Para ahli anatomi kuno menyebutkan hanya satu P. c. Jadi, K. Galen menggambarkan awal vena cava dari hati, mencatat bahwa "tonjolan" pembuluh darahnya dibagi menjadi bagian naik dan turun. Ibn Sina memiliki pendapat yang sama, dan hanya A. Vesalius yang menunjukkan hubungan vena dengan hati.

Konten

Anatomi komparatif

Untuk pertama kalinya kembali (lebih rendah) P. v. dalam filogenesis, muncul ganoid berbentuk silang dan ikan berdaun dua dalam bentuk batang vena yang tidak berpasangan, yang mengalir ke atrium kanan. Pada mamalia, sistem portal ginjal, dan P. posterior (bawah) sepenuhnya menghilang. menjadi dominan dibandingkan dengan vena kardinal posterior. Oleh karena itu, vena kardinal umum (saluran cuvier) membawa darah dari bagian depan tubuh, kepala, leher, dan anggota tubuh depan. Batang besar, terbentuk sebagai hasil perpaduan dari vena kepala, leher dan kaki depan serta mengalir ke jantung, disebut anterior (atas) P. in.

Embriologi

Pada tahap awal perkembangan ontogenetik (4 minggu), simetri bilateral vena sistemik adalah karakteristik. Perubahan utama dalam pengembangan sistem vena adalah perubahan arah aliran darah dari bagian kiri tubuh ke vena kardinal yang terletak di sebelah kanan, dan pembentukan batang vena yang tidak berpasangan. Sebagai hasil dari transformasi kompleks yang terkait dengan perubahan arah aliran darah, bagian atas P. di. terbentuk dari bagian proksimal vena kardinal kanan anterior dan vena kardinal kanan umum. Perkembangan P. rendah di. terkait dengan ekspansi dan pemanjangan di awal vena kecil dari rongga perut sebagai akibat dari pengurangan vena kardinal posterior. Bergantung pada vena atau kelompok vena mana yang membentuk area P. bagian bawah abad ini, ia menghasilkan bagian mesenterika, hati, dan postrenal, yang bergabung pada akhir minggu ke-8. perkembangan embrio dalam batang tunggal (Gbr. 1).

Anatomi

Vena cava superior adalah batang pendek yang terletak di rongga dada, di mediastinum atas (lihat). Itu dimulai pada tingkat tulang rawan I tulang rusuk di tepi kanan sternum dari pertemuan vena brakiosefalik kanan dan kiri (v. Brachiocephalicae dext, et sin.). Menuju ke bawah, itu mengalir ke atrium kanan di tingkat tulang rawan tulang rusuk ketiga kanan. Di sebelah kirinya, bagian naik dari aorta lewat, ke kanan, sebagian tertutup oleh pleura mediastinum dan berdekatan dengan paru-paru kanan. Di tempat ini melewati saraf frenikus kanan. Di belakang dari atas P. c. adalah akar paru-paru kanan. Pada tingkat tulang rawan tulang rusuk kedua kanan, itu ditutupi oleh perikardium. Sebelum pintu masuk ke rongga perikardiak ke P. atas abad. vena yang tidak berpasangan mengalir (v. azygos). Beberapa opsi untuk pembentukan P. atas di. dan sumbernya disajikan dalam gambar. 2

Vena cava inferior dimulai di rongga perut dari pertemuan antara vena iliaka kanan dan kiri (v. Iliacae komune dext, et sin.) Pada level LIV-V dan naik ke kanan aorta, menyimpang dari itu ke kanan ke diafragma. Pada titik ini, ia terletak di galur vena cava inferior hati, dan kemudian melalui lubang di pusat tendon diafragma lewat ke rongga dada dan mengalir ke atrium kanan.

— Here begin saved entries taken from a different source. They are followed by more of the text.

(** A request of the database transaction of
    [deleteTenantDatabaseRecords]. *)
Inductive txEvent :=
| DocumentDeleteMany (tenantId : jsstring)
| FolderDeleteMany (tenantId : jsstring)
| UserDeleteMany (tenantId : jsstring)
| TenantDelete (tenantId : jsstring).

(** The answers of the database inside the transaction. *)
Record transaction := {
  documentDeleteMany : jsstring -> result nat;
  folderDeleteMany : jsstring -> result nat;
  userDeleteMany : jsstring -> result nat;
  tenantDelete : jsstring -> result unit
}.

Record affectedRecords := {
  documents : nat;
  folders : nat;
  users : nat;
  tenant : nat
}.

(** [deleteTenantDatabaseRecords]: the outcome and the requests sent
    inside the transaction, in order. *)
Definition deleteTenantDatabaseRecords (tx : transaction) (tenantId : jsstring)
  : result affectedRecords * list txEvent :=
  match documentDeleteMany tx tenantId with
  | Throw message => (Throw message, [DocumentDeleteMany tenantId])
  | Ok documents =>
      match folderDeleteMany tx tenantId with
      | Throw message =>
          (Throw message, [DocumentDeleteMany tenantId; FolderDeleteMany tenantId])
      | Ok folders =>
          match userDeleteMany tx tenantId with
          | Throw message =>
              (Throw message,
               [DocumentDeleteMany tenantId; FolderDeleteMany tenantId;
                UserDeleteMany tenantId])
          | Ok users =>
              match tenantDelete tx tenantId with
              | Throw message =>
                  (Throw message,
                   [DocumentDeleteMany tenantId; FolderDeleteMany tenantId;
                    UserDeleteMany tenantId; TenantDelete tenantId])
              | Ok _ =>
                  (Ok {| documents := documents; folders := folders;
                         users := users; tenant := 1 |},
                   [DocumentDeleteMany tenantId; FolderDeleteMany tenantId;
                    UserDeleteMany tenantId; TenantDelete tenantId])
              end
          end
      end
  end.

Record completeDeletion := {
  completeTenantId : jsstring;
  s3Deletion : Deletion.deletion;
  databaseDeletion : affectedRecords;
  verification : bool
}.

(** [deleteTenantComplete]: [during] holds the answers of the backend
    while the objects are deleted and [after] its answers to the
    verification that follows; the result comes with the requests sent to
    the object store and the audit log, and with those sent inside the
    transaction. *)
Definition deleteTenantComplete (during after : Deletion.collaborators)
    (tx : transaction) (tenantId : jsstring) (force : bool)
  : result completeDeletion * list event * list txEvent :=
  match Deletion.deleteTenantS3Data during tenantId force with
  | (Throw message, t) => (Throw message, t, [])
  | (Ok s3, t) =>
      match verifyTenantDataDeletion after tenantId with
      | (Throw message, t') => (Throw message, t ++ t', [])
      | (Ok verified, t') =>
          if negb verified
          then (Throw "S3 data not fully deleted, aborting", t ++ t', [])
          else
            match deleteTenantDatabaseRecords tx tenantId with
            | (Throw message, d) => (Throw message, t ++ t', d)
            | (Ok affected, d) =>
                (Ok {| completeTenantId := tenantId;
                       s3Deletion := s3;
                       databaseDeletion := affected;
                       verification := verified |},
                 t ++ t', d)
            end
      end
  end.

End DeletionComplete.

(** The keys of the list requests' prefixes, in order. *)
Definition listRequests (t : list event) : list jsstring :=
  flat_map (fun e => match e with S3ListObjects prefix => [prefix] | _ => [] end) t.
Example build_raw :
  generateSecureS3Key (js "t_123") (js "doc_456") (js "report.pdf") (js "raw")
  = Some (js "tenants/t_123/documents/raw/doc_456/report.pdf").
Proof. reflexivity. Qed.

Example structure_three_segments :
  validateS3KeyStructure (js "invalid/key/format") = false.
Proof. reflexivity. Qed.

Example split_examples :
  split (ch "/") (js "a//b") = [js "a"; []; js "b"]
  /\ split (ch "/") [] = [[]]
  /\ split (ch "/") (js "tenants/t_1/") = [js "tenants"; js "t_1"; []].
Proof. repeat split. Qed.

Example removeAll_examples :
  removeAll (js "../") (js "a/../../b") = js "a/b"
  /\ removeAll (js "../") (js "..././") = js "../"
  /\ removeAll (js "/..") (js "a/../..") = js "a".
Proof. repeat split. Qed.

Example extractTenantId_examples :
  extractTenantId (js "tenants/t_1/documents/raw/d/f.pdf") = Some (js "t_1")
  /\ extractTenantId (js "tenants//documents") = None
  /\ extractTenantId (js "tenants/t_1") = None
  /\ extractTenantId (js "x/tenants/t_1/") = None.
Proof. repeat split. Qed.

Example nested_traversal :
  sanitizeS3Key (JString (js "....//")) = Some (js "../").
Proof. reflexivity. Qed.

(** ** Facts on strings *)

Ltac char_facts :=
  unfold isIdChar, isAlnum, isControl, inRange, ch in *; simpl N_of_ascii in *;
  repeat match goal with
         | H : _ && _ = true |- _ => apply andb_true_iff in H; destruct H
         | H : _ || _ = true |- _ => apply orb_true_iff in H; destruct H
         | H : _ || _ = false |- _ => apply orb_false_iff in H; destruct H
         | H : negb _ = true |- _ => apply negb_true_iff in H
         | H : negb _ = false |- _ => apply negb_false_iff in H
         | H : (_ <=? _)%N = true |- _ => apply N.leb_le in H
         | H : (_ <=? _)%N = false |- _ => apply N.leb_gt in H
         | H : (_ =? _)%N = true |- _ => apply N.eqb_eq in H
         | H : (_ =? _)%N = false |- _ => apply N.eqb_neq in H
         end.

Lemma isIdChar_plain c : isIdChar c = true -> isPlain c = true.
Proof.
  intros H. unfold isPlain.
  rewrite !andb_true_iff, !negb_true_iff.
  unfold isControl at 1, inRange.
  rewrite orb_false_iff, andb_false_iff, !N.eqb_neq, !N.leb_gt.
  char_facts; repeat split; try right; lia.
Qed.

Lemma isIdChar_not_slash c : isIdChar c = true -> (c =? ch "/")%N = false.
Proof. intros H. apply N.eqb_neq. char_facts; lia. Qed.

Lemma jsstring_eqb_eq a b : jsstring_eqb a b = true <-> a = b.
Proof.
  unfold jsstring_eqb. destruct (list_eq_dec N.eq_dec a b); split; congruence.
Qed.

Lemma startsWith_app p s : startsWith p (p ++ s) = true.
Proof. induction p as [|a p IH]; simpl; [reflexivity|]. now rewrite N.eqb_refl. Qed.

Lemma startsWith_inv p s : startsWith p s = true -> exists r, s = p ++ r.
Proof.
  revert s. induction p as [|a p IH]; intros s H; simpl in *.
  - now exists s.
  - destruct s as [|b s]; [discriminate|].
    apply andb_true_iff in H. destruct H as [Hab H].
    apply N.eqb_eq in Hab. subst b.
    destruct (IH _ H) as [r ->]. now exists r.
Qed.

Lemma filter_id {A : Type} (f : A -> bool) l : forallb f l = true -> filter f l = l.
Proof.
  induction l as [|a l IH]; simpl; [reflexivity|].
  intros H. apply andb_true_iff in H. destruct H as [Ha Hl].
  rewrite Ha. f_equal. auto.
Qed.

Lemma forallb_filter_self {A : Type} (f : A -> bool) l : forallb f (filter f l) = true.
Proof.
  induction l as [|a l IH]; simpl; [reflexivity|].
  destruct (f a) eqn:E; simpl; [rewrite E|]; auto.
Qed.

(** A replacement whose pattern starts with a code unit absent from [p]
    leaves the prefix [p] in place. *)
Lemma removeAll_prefix a pat p s :
  forallb (fun c => negb (a =? c)%N) p = true ->
  removeAll (a :: pat) (p ++ s) = p ++ removeAll (a :: pat) s.
Proof.
  unfold removeAll. induction p as [|c p IH]; simpl; [reflexivity|].
  intros H. apply andb_true_iff in H. destruct H as [Hc Hp].
  apply negb_true_iff in Hc. rewrite Hc. simpl. f_equal. auto.
Qed.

Di P. bawah. jatuh (Gbr. 3) vena lumbal (v. lumbales), vena testis kanan atau ovarium (v. testicularis dext. ovarica dext.), vena ginjal (v. renales), vena adrenal kanan (v. suprarenalis dext.), vena diafragma bawah (v. phrenicae inf.) dan vena hepatik (v. hepaticae). Pada pertemuan P. rendah di. vena hepatika kiri terletak pada ligamentum vena (lig. venosum), sisa dari saluran vena (lihat).

Dalam irisan, praktik itu diterima untuk membedakan departemen berikut dari P. rendah di.: Infrarenal, ginjal (atau ginjal), hati.

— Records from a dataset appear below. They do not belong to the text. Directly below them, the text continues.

(** X18: the name of a well-named shape is never empty, so registerType
    accepts a valid type of such a shape when the type and the name are
    new; the name of an unnamed channel type is empty, so registering one
    panics. *)
Theorem names_that_can_be_registered :
  (forall a, wellNamed a = true -> GetNameByType a <> "") /\
  (forall dir elem, GetNameByType (RChan dir elem) = "") /\
  (forall (T : Type) `(Countable T) (valid : T -> bool) (shape : T -> rtype)
          (rt : T) (r : registry (T := T)) dir elem,
     shape rt = RChan dir elem ->
     registerType valid (fun t => GetNameByType (shape t)) rt r
     = Panic (PanicMsg "attempt to register empty name") /\
     (type2name r !! rt = None ->
      getNameOfType valid (fun t => GetNameByType (shape t)) rt r
      = Panic (PanicMsg "attempt to register empty name"))) /\
  (forall (T : Type) `(Countable T) (valid : T -> bool) (shape : T -> rtype)
          (rt : T) (r : registry (T := T)),
     wellNamed (shape rt) = true -> valid rt = true ->
     type2name r !! rt = None ->
     name2type r !! GetNameByType (shape rt) = None ->
     exists r',
       registerType valid (fun t => GetNameByType (shape t)) rt r
       = Ok (GetNameByType (shape rt), r') /\
       name2type r' !! GetNameByType (shape rt) = Some rt).
Proof.
  assert (Hne : forall a, wellNamed a = true -> GetNameByType a <> "").
  { intros a Ha Heq. pose proof (wellNamed_start a "" Ha) as Hs.
    by rewrite Heq in Hs. }
  split; [exact Hne|]. split; [done|]. split.
  - intros T ? ? valid shape rt r dir elem Hshape.
    assert (Hreg : registerType valid (fun t => GetNameByType (shape t)) rt r
                   = Panic (PanicMsg "attempt to register empty name")).
    { unfold registerType, RegisterName. rewrite Hshape.
      change (GetNameByType (RChan dir elem)) with "".
      by rewrite bool_decide_eq_true_2. }
    split; [done|]. intros Ht. unfold getNameOfType. by rewrite Ht.
  - intros T ? ? valid shape rt r Hw Hv Ht Hn.
    eexists. unfold registerType.
    rewrite (RegisterName_fresh valid _ _ rt r (Hne _ Hw) Hv Ht Hn).
    cbn. split; [done|]. apply lookup_insert_eq.
Qed.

Anastomosis. Yang sangat penting secara praktis adalah anastomosis dari akar P. c. Atas dan bawah. antara mereka dan dengan akar vena, yang merupakan anak sungai dari portal vena (lihat Gambar. 1). Mereka mengamati Ch. arr. di dinding anterior dan posterior rongga toraks dan perut, serta di sejumlah organ (misalnya, di kerongkongan, rektum).

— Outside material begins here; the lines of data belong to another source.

Lemma mutate_first_has_key {V : Type} (p : V -> bool) (idOf : V -> nat)
    (c w : V) (m : JsMap V) :
  Forall (fun kv => fst kv = idOf (snd kv)) m ->
  find p (map_values m) = Some c ->
  In (idOf c) (map fst (mutate_first p (fun _ => w) m)).
Proof.
  unfold map_values.
  induction 1 as [|[k v] m Hx Hm IH]; intros Hc; simpl in *; [discriminate|].
  destruct (p v) eqn:E.
  - injection Hc as <-. now left.
  - right. now apply IH.
Qed.

Lemma find_values_In {V : Type} (p : V -> bool) (m : JsMap V) (v : V) :
  find p (map_values m) = Some v -> exists k, In (k, v) m /\ p v = true.
Proof.
  unfold map_values. induction m as [|[k v'] m IH]; simpl; [discriminate|].
  destruct (p v') eqn:E.
  - intros H. injection H as <-. exists k. split; [now left | assumption].
  - intros H. destruct (IH H) as (k' & Hin & Hp). exists k'. split; [now right | assumption].
Qed.

Lemma sorted_snoc (ks : list nat) (n : nat) :
  StronglySorted lt ks -> Forall (fun k => k < n) ks ->
  StronglySorted lt (ks ++ [n]).
Proof.
  induction 1 as [|k ks Hs IH Hk]; intros F; simpl.
  - repeat constructor.
  - inversion F as [|? ? F1 F2]; subst. constructor; [now apply IH|].
    apply Forall_app. split; [assumption | now repeat constructor].
Qed.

Suplai darah Arteri dan urat dinding P. abad. adalah cabang dan anak sungai dari arteri dan vena besar di dekatnya. Di kulit terluar P. c. arteri dan vena membentuk pleksus, dengan mengorbankan to-rykh semua lapisan dinding P. darah dipasok. Menurut V. Ya, Bocharov (1968), di cangkang tengah P. bawah. terletak arteriol dan jaringan kapiler tiga dimensi. Pada lapisan ini, venula terbentuk, yang mengalir ke pembuluh darah selubung luar. Pada lapisan dinding bagian bawah P. c. jaringan planar kapiler darah berada. Dinding atas P. c. berbeda dalam jumlah yang lebih kecil dari pembuluh darah intramural, dari pada dinding P. abad ke bawah. Keadaan ini dijelaskan oleh sejumlah kecil elemen otot di dindingnya. I.M. Yarovaya (1971) menunjukkan bahwa jaringan kapiler darah di dinding P. atas. menebal menuju hati.

Drainase limfatik. Getah bening kapiler dan pembuluh terbentuk di dinding P. c. jaringan dan pleksus, terletak terutama di bagian luar maupun di tengah shell. Limf pengalihan, kapal jatuh ke limf terdekat, kolektor dan node.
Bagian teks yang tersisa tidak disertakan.